Guddu, a trader in Lucknow, said: "Minors in the society are given responsibility of disposing carcasses. Only minors can do such kind of work. We earn by selling skin and bones of animals. We do not get money from the government. However, sometimes people like us have to bribe officials at the Zila Panchayat and Nagar Nigam to get the work done." He also stressed the problem of getting rid of carcasses.


"After de-skinning the carcasses, we dump them wherever we find vacant space. Thereafter, dogs and jackals eat the remains," he said.

A few days ago, a horse died on the main road outside a place of worship in Barabanki in Uttar Pradesh. Its body was lying on the road for many days. "Carcasses emit foul smell due to increase in bacterial count. This bacterial infection reaches humans through contact with house flies and inhaling polluted air. For this reason, it is important to execute proper disposal of carcasses. They should be burnt or buried. For the sake of our environment, the government should build crematories for animals," said professor BD Tripathi of the Environmental Science and Technology Centre in Varanasi.

For proper disposal of carcasses, the Greater Mumbai Municipal Corporation has recently constructed three crematories to burn the bodies of domestic animals. It will prevent people from throwing carcasses in the open. Crematories are also being built in Bihar and Gurugram. Patna now has a modern animal crematory at the Waste Dumping Yard in Nagar Nigam at Bariya. Carcasses are disposed of there on a regular basis.

"We have no other choice for disposing carcasses. There is not a single space to dispose carcasses in or nearby villages," said Barati Gautam, a resident of village Salemabad in Barabanki.

Animal lover Akhilesh Awasthi talked about ways to tackle the menace. He said: "Money is not an issue here. One can pay sanitation workers and get these animals buried. But what will happen after 20 years? It's unfair to disrespect these animals. For farmers, they are like their family members. Therefore, for proper treatment of carcasses, the farmers should take the first step.''


Autaar Maurya from Pilibheet, Uttar Pradesh, makes compost from the bodies of the animals. Talking about the procedure, he said: "One of my cows died last year. I dug a four-feet deep hole. Then, I poured about 400lb of cow dung and placed carcass of cow over it. I also poured 25 kgs of salt on the periphery. Afterwards, I poured 10-15 kgs of salt over carcass and then compressed it under soil. I opened the lid after a year and took out the skeleton and the compost. Then I filtered the two. One cow carcass can give you about 600 lbs of compost. It could be used to fertilize soil for cultivating about seven acres farmland."

"It is certain that compost from carcass would be rich in quality for cultivation. When flesh and skin of carcass decompose, it produces quality fossils. It is very beneficial in making rich organic compost," said Dr JP Singh, chief veterinary officer in Pilibhit. Maurya has been practicing organic farming for many years.

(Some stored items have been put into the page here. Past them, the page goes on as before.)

(** ** The completion checker *)

Lemma class_name_nest_module (h : heap) (v : value) :
  String.eqb (class_name (type_of h v)) "NestModule" = is_nest_module v.
Proof.
  destruct v; try reflexivity.
  simpl. destruct (h !! a) as [[l|l|d]|]; reflexivity.
Qed.

Lemma first_in_combine (keys : list string) (ts : list tree) :
  length keys = length ts ->
  first_in (fun e : string * tree => first_unresolved (snd e)) (combine keys ts)
  = first_in (fun t => first_unresolved t) ts.
Proof.
  revert ts. induction keys as [|k keys IH]; intros [|t ts] Hlen;
    simpl in *; try discriminate; try reflexivity.
  injection Hlen as Hlen. now rewrite (IH ts Hlen).
Qed.

Lemma reify_all_length (rec : value -> option tree) (vs : list value)
    (ts : list tree) :
  reify_all rec vs = Some ts -> length ts = length vs.
Proof.
  revert ts. induction vs as [|v vs IH]; intros ts; simpl.
  - intros [= <-]. reflexivity.
  - destruct (rec v); [| discriminate].
    destruct (reify_all rec vs) as [ts'|]; [| discriminate].
    intros [= <-]. simpl. now rewrite (IH ts').
Qed.

Section CheckerFacts.
Variable py_str : heap -> value -> string.

Local Abbreviation check_outcome := (check_outcome py_str).

Lemma check_each (fuel : nat) (h : heap) :
  (forall v t, reify fuel h v = Some t ->
     check_all_resolved py_str fuel v h
     = check_outcome h (first_unresolved t)) ->
  forall vs ts,
    reify_all (reify fuel h) vs = Some ts ->
    for_each (check_all_resolved py_str fuel) vs h
    = check_outcome h (first_in (fun t => first_unresolved t) ts).
Proof.
  intros IH vs. induction vs as [|v vs IHvs]; intros ts; simpl.
  - intros [= <-]. reflexivity.
  - destruct (reify fuel h v) as [t|] eqn:Hv; [| discriminate].
    destruct (reify_all (reify fuel h) vs) as [ts'|] eqn:Hvs; [| discriminate].
    intros [= <-]. simpl.
    unfold bind. rewrite (IH v t Hv).
    destruct (first_unresolved t); simpl; [reflexivity |].
    now apply IHvs.
Qed.

Lemma check_all_resolved_reified (fuel : nat) :
  forall h v t,
    reify fuel h v = Some t ->
    check_all_resolved py_str fuel v h = check_outcome h (first_unresolved t).
Proof.
  induction fuel as [|fuel IH]; intros h v t; [discriminate |].
  assert (Hleaf : forall v,
             list_addr h v = None -> dict_addr h v = None ->
             check_all_resolved py_str (S fuel) v h
             = check_outcome h (first_unresolved (TLeaf v))).
  { intros w Hl Hd. simpl. unfold bind, get_heap. rewrite Hl, Hd.
    unfold unresolved_module_message.
    rewrite class_name_nest_module. simpl.
    destruct (is_nest_module w); reflexivity. }
  destruct v; try (intros [= <-]; now apply Hleaf).
  simpl reify.
  destruct (h !! a) as [[l|l|d]|] eqn:Ha.
  - destruct (reify_all (reify fuel h) l) as [ts|] eqn:Hts; [| discriminate].
    intros [= <-].
    simpl. unfold bind, get_heap, read_list. rewrite Ha. simpl. rewrite Ha.
    apply check_each; [exact (IH h) | exact Hts].
  - intros [= <-]. apply Hleaf; simpl; now rewrite Ha.
  - destruct (reify_all (reify fuel h) (map snd d)) as [ts|] eqn:Hts;
      [| discriminate].
    intros [= <-].
    simpl. unfold bind, get_heap, read_dict. rewrite Ha. simpl. rewrite Ha.
    rewrite first_in_combine.
    + apply check_each; [exact (IH h) | exact Hts].
    + apply reify_all_length in Hts.
      rewrite !length_map in *. congruence.
  - intros [= <-]. apply Hleaf; simpl; now rewrite Ha.
Qed.

End CheckerFacts.



(** ** Dictionaries *)

Lemma dict_get_set_eq {V} (d : list (string * V)) k v :
  dict_get (dict_set d k v) k = Some v.
Proof.
  induction d as [|[k' v'] d IH]; simpl.
  - now rewrite String.eqb_refl.
  - destruct (String.eqb k' k) eqn:E; simpl; rewrite E; auto.
Qed.

Lemma dict_get_set_ne {V} (d : list (string * V)) k k' v :
  k <> k' -> dict_get (dict_set d k v) k' = dict_get d k'.
Proof.
  intros Hne. induction d as [|[k0 v0] d IH]; simpl.
  - destruct (String.eqb k k') eqn:E; [| reflexivity].
    apply String.eqb_eq in E. contradiction.
  - destruct (String.eqb k0 k) eqn:E; simpl.
    + apply String.eqb_eq in E. subst k0.
      destruct (String.eqb k k') eqn:E'; [| reflexivity].
      apply String.eqb_eq in E'. contradiction.
    + now rewrite IH.
Qed.

Lemma has_key_set {V} (d : list (string * V)) k v k' :
  has_key d k' = true -> has_key (dict_set d k v) k' = true.
Proof.
  unfold has_key. destruct (String.eqb k k') eqn:E.
  - apply String.eqb_eq in E. subst. now rewrite dict_get_set_eq.
  - apply String.eqb_neq in E. now rewrite dict_get_set_ne.
Qed.

Lemma dict_set_length_has (d : list (string * value)) k v :
  has_key d k = true -> length (dict_set d k v) = length d.
Proof.
  unfold has_key. induction d as [|[k' v'] d IH]; simpl; [discriminate |].
  destruct (String.eqb k' k) eqn:E; simpl; auto.
Qed.

Lemma dict_set_keys_has (d : list (string * value)) k v :
  has_key d k = true -> dict_keys (dict_set d k v) = dict_keys d.
Proof.
  unfold has_key, dict_keys. induction d as [|[k' v'] d IH]; simpl;
    [discriminate |].
  destruct (String.eqb k' k) eqn:E; simpl; [reflexivity |].
  intros H. now rewrite IH.
Qed.

(** ** Invariants of the store *)

Section InvariantFacts.
Variable P : value -> Prop.
Variable K : string -> Prop.
Hypothesis P_None : P VNone.

Local Abbreviation heap_ok := (heap_ok P K).
Local Abbreviation grows := (grows P).
Local Abbreviation preserves := (preserves P K).
Local Abbreviation entry_ok := (entry_ok P K).

Lemma grows_refl h : grows h h.
Proof. intros g _ d Hd. exists d. auto. Qed.

Lemma grows_trans h1 h2 h3 : grows h1 h2 -> grows h2 h3 -> grows h1 h3.
Proof.
  intros H12 H23 g Hg d Hd.
  destruct (H12 g Hg d Hd) as (d2 & Hd2 & Hk2).
  destruct (H23 g Hg d2 Hd2) as (d3 & Hd3 & Hk3).
  exists d3. split; auto.
Qed.

Lemma preserves_ret {A} (a : A) (Q : A -> Prop) : Q a -> preserves (ret a) Q.
Proof.
  intros HQ h a' h' Hok [= <- <-]. split; [| split]; auto using grows_refl.
Qed.

Lemma preserves_raise {A} (e : exn) (Q : A -> Prop) : preserves (raise e) Q.
Proof. intros h a h' _ H. discriminate. Qed.

Lemma preserves_out_of_fuel {A} (Q : A -> Prop) : preserves out_of_fuel Q.
Proof. intros h a h' _ H. discriminate. Qed.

Dr SK Dhaka, a senior scientist at the Agricultural Science Centre, also explains the utility of organic compost from the animal remains. He said: "Decayed carcass produce bacteria. It gets composed with cow dung. As a result, it furnishes highly rich organic compost. It provides necessary nutrients to soil. It is very beneficial for cultivation. Compost made from cow remains is rich in beneficial nutrients such as nitrogen, phosphorus, boron, manganese and others. You won't need additional compost. It is a complete organic diet for farming."